Written by Teresa Adams
I sat there laying on the floor, curled up in a ball, with vomit to the left of me. The pain that I was feeling was unbearable. I assumed I was going through the normal process of womanhood. “MOM!!!” I tried to say as loud as I could but it would only come out as a whisper. I pulled the little bit of energy I had left, took a deep breath and screamed “Mommy!!!” My mother came in the room and asked me “What’s wrong? Is it that time again?” I responded with a weak “Yeah”. She then proceeded to attempt to move me from the floor to the bed. “I can’t move. It hurts too much. My legs are numb, my back hurts and I feel like I’m going to throw up again” I cried. The look on my mom’s face said it all…”Every female doesn’t experience pain like this”.
I was 14 when the pain started to interrupt my life. During those episodes I was unable to carry out my day to day operations. As a result of the pain I would either end up on the floor in the fetal position or in my bed unable to move. I didn’t know what this was and I assumed all of my female friends were going through this the same way. But, after paying close attention I noticed they weren’t. I would see them pop an Advil and go to class or take a Motrin and get ready for track practice. Why was I bedridden? Why did I have to rely on narcotics?
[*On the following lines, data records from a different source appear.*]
Lemma onclose_kept (k : nat) (h : Hook) : kept Ps Pt h -> kept Ps Pt (onclose opts k h).
Proof.
  intros [Hs Ht]. unfold onclose, kept.
  destruct (enabled opts) eqn:He;
    destruct (Nat.ltb k maxReconnectAttempts) eqn:Hk;
    destruct (Nat.leb maxReconnectAttempts k); cbn [andb];
    try (split; assumption).
  all: split; [exact Hs|]; cbn [timeouts set_reconnectTimeoutRef set_timeouts setIsConnected];
    apply Forall_app; (split; [exact Ht|]);
    constructor; [|constructor]; apply Pt_new; [reflexivity|now apply Nat.ltb_lt].
Qed.

Lemma render_kept (before after : Hook) : kept Ps Pt after -> kept Ps Pt (render WS_URL accepts opts before after).
Proof.
  intros H. unfold render.
  destruct (Nat.eqb _ _); [exact H|]. now apply connect_kept, disconnect_kept.
Qed.

Lemma step_kept (e : Event) (h : Hook) : kept Ps Pt h -> kept Ps Pt (fst (step WS_URL accepts opts e h)).
Proof.
  intros H. unfold step. destruct (fires e h); [|exact H].
  destruct e as [id|id|id|id|id now data|tid|]; simpl.
  - apply render_kept. destruct H as [Hs Ht]. split; simpl; [|exact Ht].
    apply Forall_update; [|exact Hs]. intros w. apply Ps_state.
  - apply render_kept. exact H.
  - apply render_kept, onclose_kept. destruct H as [Hs Ht]. split; simpl; [|exact Ht].
    apply Forall_update; [|exact Hs]. intros w. apply Ps_state.
  - apply render_kept. destruct H as [Hs Ht]. split; simpl; [|exact Ht].
    apply Forall_update; [|exact Hs]. intros w. apply Ps_state.
  - apply render_kept. exact H.
  - destruct (nth_error (timeouts h) tid) as [t|]; simpl; apply render_kept; [|exact H].
    unfold reconnect_callback. apply connect_kept. destruct H as [Hs Ht]. split; simpl; [exact Hs|].
    apply Forall_update; [|exact Ht]. intros x. apply Pt_state.
  - unfold heartbeat, ws_send.
    destruct (wsRef h) as [c|]; simpl; [|apply render_kept; exact H].
    destruct (current_readyState h) as [[]|]; simpl; try (apply render_kept; exact H).
    destruct (option_map readyState (nth_error (sockets h) c)) as [[]|]; simpl;
      apply render_kept; exact H.
Qed.

Lemma after_kept (es : list Event) : kept Ps Pt (after WS_URL accepts opts es).
Proof.
  unfold after.
  assert (Hm : kept Ps Pt (mount WS_URL accepts opts)).
  { apply connect_kept. split; constructor. }
  revert Hm. generalize (mount WS_URL accepts opts).
  induction es as [|e es IH]; intros h Hh; simpl; [exact Hh|].
  apply IH, step_kept, Hh.
Qed.

End RunInvariants.

Section DelayFacts.
Import ProctoringWebSocket.

Lemma reconnect_delay_bounds (k : nat) : (1000 <= reconnect_delay k <= 30000)%Z.
Proof.
  unfold reconnect_delay. split; [|apply Z.le_min_r].
  apply Z.min_glb; [|lia].
  assert (1 <= 2 ^ Z.of_nat k)%Z by (apply Z.pow_le_mono_r with (b := 0%Z) (a := 2%Z); lia).
  lia.
Qed.

Lemma reconnect_delay_monotone (k j : nat) : (reconnect_delay k <= reconnect_delay (k + j))%Z.
Proof.
  unfold reconnect_delay. apply Z.min_le_compat_r.
  apply Z.mul_le_mono_nonneg_l; [lia|].
  apply Z.pow_le_mono_r; lia.
Qed.

Lemma reconnect_delay_capped (k : nat) : reconnect_delay (5 + k) = 30000%Z.
Proof.
  unfold reconnect_delay. apply Z.min_r.
  assert (2 ^ 5 <= 2 ^ Z.of_nat (5 + k))%Z by (apply Z.pow_le_mono_r; lia).
  change (2 ^ 5)%Z with 32%Z in H. lia.
Qed.

End DelayFacts.

(** X2: the reconnect delay is always between 1000 and 30000ms, never
    shrinks as the counter grows, and is at its cap from counter 5 on
    (and not before). *)
Theorem reconnect_delay_grows_to_its_cap (k j : nat) :
  (1000 <= ProctoringWebSocket.reconnect_delay k <= 30000)%Z /\
  (ProctoringWebSocket.reconnect_delay k <= ProctoringWebSocket.reconnect_delay (k + j))%Z /\
  ProctoringWebSocket.reconnect_delay (5 + k) = 30000%Z /\
  (ProctoringWebSocket.reconnect_delay 4 < 30000)%Z.
Proof.
  split; [apply reconnect_delay_bounds|]. split; [apply reconnect_delay_monotone|].
  split; [apply reconnect_delay_capped | reflexivity].
Qed.

(** X3: in any run, every socket the hook has opened targets the same URL:
    the endpoint, /api/ws/proctoring/ and the session id. *)
Theorem every_socket_targets_the_session_url
        (WS_URL : string) (accepts : string -> bool) (opts : ProctoringWebSocket.Options)
        (es : list ProctoringWebSocket.Event) :
  Forall (fun w => ProctoringWebSocket.url w
                   = WS_URL ++ "/api/ws/proctoring/" ++ ProctoringWebSocket.sessionId opts)
         (ProctoringWebSocket.sockets (ProctoringWebSocket.after WS_URL accepts opts es)).
Proof.
  apply (after_kept WS_URL accepts opts
           (fun w => ProctoringWebSocket.url w
                     = WS_URL ++ "/api/ws/proctoring/" ++ ProctoringWebSocket.sessionId opts)
           (fun _ => True)); auto.
Qed.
Why was I always in the ER? Why would I have to miss school/class a few days out of the month?
In 2010, my doctor said the words “You’ve got stage four Endometriosis. The worst case I’ve seen in a young woman your age,” that statement hit me like a ton of bricks. I had so many questions. What was Endometriosis? Is there a cure? If not, was there any medication I could take to relieve the pain? Absolutely nothing was the pain reliever. I was looking at a future with this disease that I knew nothing about and definitely didn’t know how to spell. The next several years I would make friends with all the nurses in almost every nearby hospital. I ended up losing friends who felt like I was a burden. I fell into a deep depression and distanced myself from my loved ones. I turned bitter and angry at myself and took
that anger out on everyone around me. I was hurting physically and emotionally. My heart was filled with so much guilt, shame, anger and bitterness. I often thought, “If living with this disease meant I would have to feel like this 24/7 I’d rather die”. But God…
In 2017, God began to turn things around for me. He turned things around not in the physically sense but, in the spiritual sense. 2017 was the worst part of my journey physically. However, God began to do a work in me and gave me a peace that I still can’t explain. I’m no longer experiencing the pain once a month. I now experience the pain every day. But the peace I have in my heart has helped me get through. Sometimes I still doubt and cry but I don’t allow that to keep me stuck in my feelings too long. I am fighting every day for myself and for my endo sisters. This is not the end for us, it’s only a part of our journey.